Willis (in Common Culture, 1990), along with most cultural theorists after him, feels that commercial cultural commodities - film, magazines, TV, music, computer games, consumer culture - have stepped into a breach which late capitalism and 'High Art' have left empty.  Work no longer exercises most young people's creativity and skill. 'High Art' comes with its meanings already bundled into it, and repels young people, he says.  Consumer culture and media give them more to play with and transform into their own meanings - so capitalism is the cure for the disease of capitalism. 

Well, maybe so and maybe not.  Storytelling is never some ethereal thing existing independently of the economy - far from it - but I think it would be a very welcome additional presence in that same breach.  Always bearing in mind, it needs to be an 'open' kind of storytelling - a 'writerly text' (thanks Barthes) - which has no specific designs on its listeners.

On my optimistic days, I think the respect now accorded to storytelling as a 'proper' artform might mean it could act as a special language for young people to articulate their perspectives to the adult world. 

Thursday, 12 June 2014

Layering stories on stories

I have written before about Jack Zipes' suggestion that we not worry too much about what 'message' we are giving with a particular story - instead we should provide alternative versions of it and let them accuse each other.  His classic example is 'Red Riding Hood' - it could be the classic anti-feminist tale (little girls: stay at home and keep safe!) but providing both matriarchal peasant versions and modern retakes on it (e.g. Quentin Blake's - right - who 'pulls a pistol from her knickers') alongside the Grimm version allows young people to decide for themselves.  More than that - they get a distance and critical perspective on the story-making process itself, and start to be able to use it for their own purposes, and to critique society. 
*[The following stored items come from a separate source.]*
(* ===== verification/PdcpApiInv.v ===== *)
(** The invariant of the tables of bearers, for every sequence of operations:
    one entry per UE, every entity at the place of its bearer, and no clock in
    the bearers that the tick leaves out. *)

From S2P Require Import Prelude Asn1Utils Sdap SdapTrace Pdcp Hashtable F1apIds PdcpApi.

(** ** What an operation on an entity keeps *)

(** Type, number and clock stay; without a clock no t-Reordering starts. *)
Record keeps_rb (e e' : nr_pdcp_entity) : Prop := {
  kr_type : pe_type e' = pe_type e;
  kr_rb_id : pe_rb_id e' = pe_rb_id e;
  kr_clock : pe_t_current e' = pe_t_current e;
  kr_timer : pe_t_current e = 0 -> pe_t_reordering_start e = 0 -> pe_t_reordering_start e' = 0
}.

#[global] Instance keeps_rb_preorder : PreOrder keeps_rb.
Proof.
  split; [by intros e; split|]. intros e1 e2 e3 [T1 R1 C1 S1] [T2 R2 C2 S2].
  split; [congruence|congruence|congruence|]. intros Hc Hs. apply S2; [congruence|by apply S1].
Qed.

Ltac keeps := try solve [by split | by split; auto].

Section Entity.
Implicit Types (e : nr_pdcp_entity).

Lemma keeps_stats e f : keeps_rb e (pdcp_stats f e).
Proof. keeps. Qed.

Lemma keeps_deliver e cur l : keeps_rb e (pdcp_deliver e cur l).
Proof. keeps. Qed.

Lemma keeps_consecutive l : forall c e, keeps_rb e (deliver_consecutive l c e).1.1.
Proof.
  induction l as [|cur l IH]; intros c e; simpl; [done|]. destruct (_ =? _); [|done].
  specialize (IH (u32 (c + 1)) (pdcp_deliver e cur l)). destruct (deliver_consecutive _ _ _) as [[e' c'] ev]. simpl in *.
  etransitivity; [apply (keeps_deliver e cur l)|done].
Qed.

Lemma keeps_before l : forall e, keeps_rb e (deliver_before l e).1.
Proof.
  induction l as [|cur l IH]; intros e; simpl; [done|]. destruct (_ <? _); [|done].
  specialize (IH (pdcp_deliver e cur l)). destruct (deliver_before _ _) as [e' ev]. simpl in *.
  etransitivity; [apply (keeps_deliver e cur l)|done].
Qed.

Lemma keeps_all l : forall e, keeps_rb e (deliver_all l e).1.
Proof.
  induction l as [|cur l IH]; intros e; simpl; [done|].
  specialize (IH (pdcp_deliver e cur l)). destruct (deliver_all _ _) as [e' ev]. simpl in *.
  etransitivity; [apply (keeps_deliver e cur l)|done].
Qed.

Lemma keeps_free l : forall e, keeps_rb e (free_list l e).
Proof. induction l as [|cur l IH]; intros e; simpl; [done|]. etransitivity; [|apply IH]. apply keeps_stats. Qed.

Lemma keeps_update e : keeps_rb e (pdcp_reordering_update e).
Proof. unfold pdcp_reordering_update. repeat case_match; keeps. Qed.

Lemma keeps_accept e sdu n : keeps_rb e (pdcp_accept e sdu n).1.
Proof.
  unfold pdcp_accept. set (e1 := {| e with pe_rx_list := _; pe_rx_size := _ |}). set (e2 := if _ <=? _ then _ else e1).
  assert (H2 : keeps_rb e e2) by (subst e2 e1; case_match; keeps). clearbody e2.
  destruct (_ =? _).
  - pose proof (keeps_consecutive (pe_rx_list e2) (pe_rx_deliv e2) e2) as H3. destruct (deliver_consecutive _ _ _) as [[e3 c] ev]. simpl in *.
    etransitivity; [exact H2|]. etransitivity; [exact H3|]. etransitivity; [|apply keeps_update]. keeps.
  - simpl. etransitivity; [exact H2|apply keeps_update].
Qed.

Lemma keeps_set_security e p e' : nr_pdcp_entity_set_security e p = Ok e' -> keeps_rb e e'.
Proof.
  unfold nr_pdcp_entity_set_security. intros (e1 & H1 & H2)%rbind_ok.
  assert (Hs : keeps_rb e (store_keys e p)) by (unfold store_keys; repeat case_match; keeps).
  assert (Hi : keeps_rb (store_keys e p) e1).
  { revert H1. unfold install_integrity. repeat case_match; intros [= <-]; keeps. }
  assert (Hc : keeps_rb e1 e').
  { revert H2. unfold install_ciphering. repeat case_match; intros [= <-]; keeps. }
  by etransitivity; [|etransitivity].
Qed.

Lemma keeps_suspend e : keeps_rb e (nr_pdcp_entity_suspend e).1.
Proof.
  unfold nr_pdcp_entity_suspend, deliver_all_sdus. destruct (negb _); simpl; [|keeps].
  match goal with |- context [deliver_all ?l ?x] => pose proof (keeps_all l x) as H; destruct (deliver_all l x) as [e' ev] end.
  simpl in *. destruct H as [T R C S]. split; simpl in *; auto.
Qed.

Lemma keeps_release e : keeps_rb e (nr_pdcp_entity_release e).1.
Proof. apply keeps_all. Qed.

Lemma keeps_reestablish e p e' ev : reestablish_entity e p = Ok (e', ev) -> keeps_rb e e'.
Proof.
  unfold reestablish_entity. destruct (pe_type e).
  - unfold nr_pdcp_entity_reestablish_drb_am. intros (e1 & H1 & [= <- <-])%rbind_ok. apply keeps_set_security in H1.
    etransitivity; [exact H1|keeps].
  - unfold nr_pdcp_entity_reestablish_drb_um, deliver_all_sdus. destruct (negb _); simpl.
    + match goal with |- context [deliver_all ?l ?x] => pose proof (keeps_all l x) as H; destruct (deliver_all l x) as [e1 ev1] end.
      intros (e2 & H2 & [= <- <-])%rbind_ok. apply keeps_set_security in H2. simpl in H.
      transitivity e1; [destruct H as [T R C S]; split; simpl in *; auto|]. etransitivity; [|etransitivity; [exact H2|]]; keeps.
    + intros (e2 & H2 & [= <- <-])%rbind_ok. apply keeps_set_security in H2. etransitivity; [|etransitivity; [exact H2|]]; keeps.
  - unfold nr_pdcp_entity_reestablish_srb, free_rx_list. intros (e2 & H2 & [= <- <-])%rbind_ok. apply keeps_set_security in H2. simpl in H2.
    etransitivity; [|etransitivity; [exact H2|]]; [|keeps].
    match goal with |- context [free_list ?l ?x] => pose proof (keeps_free l x) as [T R C S] end. split; simpl in *; auto.
Qed.

Lemma keeps_reconfigure e c e' : reconfigure_drb_entity e c = Ok e' -> keeps_rb e e'.
Proof.
  unfold reconfigure_drb_entity. intros (t & _ & H)%rbind_ok. destruct (pc_drb c) as [d|]; [|injection H as <-; keeps].
  apply rbind_ok in H as (e1 & H1 & H). apply rbind_ok in H as ([e2 b] & H2 & H).
  assert (K1 : keeps_rb e e1).
  { destruct (discardTimer d); [apply rbind_ok in H1 as (? & _ & [= <-])|injection H1 as <-]; keeps. }
  assert (K2 : keeps_rb e1 e2).
  { destruct (pdcp_SN_SizeUL d); [apply rbind_ok in H2 as (? & _ & [= <- <-])|injection H2 as <- <-]; keeps. }
  assert (K3 : keeps_rb e2 e').
  { destruct (pdcp_SN_SizeDL d); [apply rbind_ok in H as (? & _ & H); apply rbind_ok in H as (? & _ & [= <-])|injection H as <-]; keeps. }
  by etransitivity; [|etransitivity].
Qed.

Section Crypto.
Context (kc mac : Z -> bytes -> Z -> Z -> Z -> bytes -> bytes).

Lemma keeps_process e sdu max e' pdu : nr_pdcp_entity_process_sdu kc mac e sdu max = Ok (e', pdu) -> keeps_rb e e'.
Proof.
  unfold nr_pdcp_entity_process_sdu. intros (_ & _ & H)%rbind_ok. destruct (pe_entity_suspended e); [injection H as <- _; keeps|].
  apply rbind_ok in H as (b1 & _ & H). apply rbind_ok in H as (b2 & _ & H). injection H as <- _. keeps.
Qed.

Lemma keeps_recv_data e b c r : pdcp_recv_data kc mac e b c = Ok r -> keeps_rb e r.1.
Proof.
  unfold pdcp_recv_data. intros (mi & _ & H)%rbind_ok. apply rbind_ok in H as (b1 & _ & H). apply rbind_ok in H as (ok & _ & H).
  destruct (negb ok); [injection H as <-; keeps|]. destruct (_ || _); [injection H as <-; keeps|].
  apply rbind_ok in H as (d & _ & [= <-]). apply keeps_accept.
Qed.

Lemma keeps_recv e b r : nr_pdcp_entity_recv_pdu kc mac e b = Ok r -> keeps_rb e r.1.
Proof.
  unfold nr_pdcp_entity_recv_pdu. destruct (pe_entity_suspended e); [intros [= <-]; keeps|].
  destruct (_ <? 1); [intros [= <-]; keeps|]. intros (b0 & _ & H)%rbind_ok. apply rbind_ok in H as (sn & _ & H).
  destruct (_ <? _); [injection H as <-; keeps|]. apply keeps_recv_data in H. etransitivity; [|exact H]. keeps.
Qed.

End Crypto.

End Entity.

Lemma set_time_same e now : let e' := (nr_pdcp_entity_set_time e now).1 in pe_type e' = pe_type e /\ pe_rb_id e' = pe_rb_id e.
Proof.
  unfold nr_pdcp_entity_set_time, check_t_reordering. destruct (_ =? -1); [done|]. destruct (_ || _); [done|]. simpl.
  match goal with |- context [deliver_before ?l ?x] => pose proof (keeps_before l x) as H; destruct (deliver_before l x) as [e1 ev1] end.
  pose proof (keeps_consecutive (pe_rx_list e1) (pe_rx_reord e1) e1) as H2. destruct (deliver_consecutive _ _ _) as [[e2 c] ev2]. simpl in *.
  destruct H as [T R _ _], H2 as [T2 R2 _ _]. simpl in *. case_match; split; simpl; congruence.
Qed.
I have gradually and painfully come round to this, having been reluctant to open stories up to such postmodern dissection.  Yet, Brechtian alienation and all that...I do know he is right.  My preference has been to develop workshops where, rather than presenting versions of the same story, I have told different stories within a similar structure, such as the 'hero's journey' - both mythical and contemporary true stories.  I have helped groups look for the similarities and differences between these and find a structure they can play with.  We've then created a character together, who in some way represents the group or its fantasies.  This character is then sent off on its own story, either by all the group together or each member individually.  These have been some powerful experiences for groups, and generated some tremendous stories.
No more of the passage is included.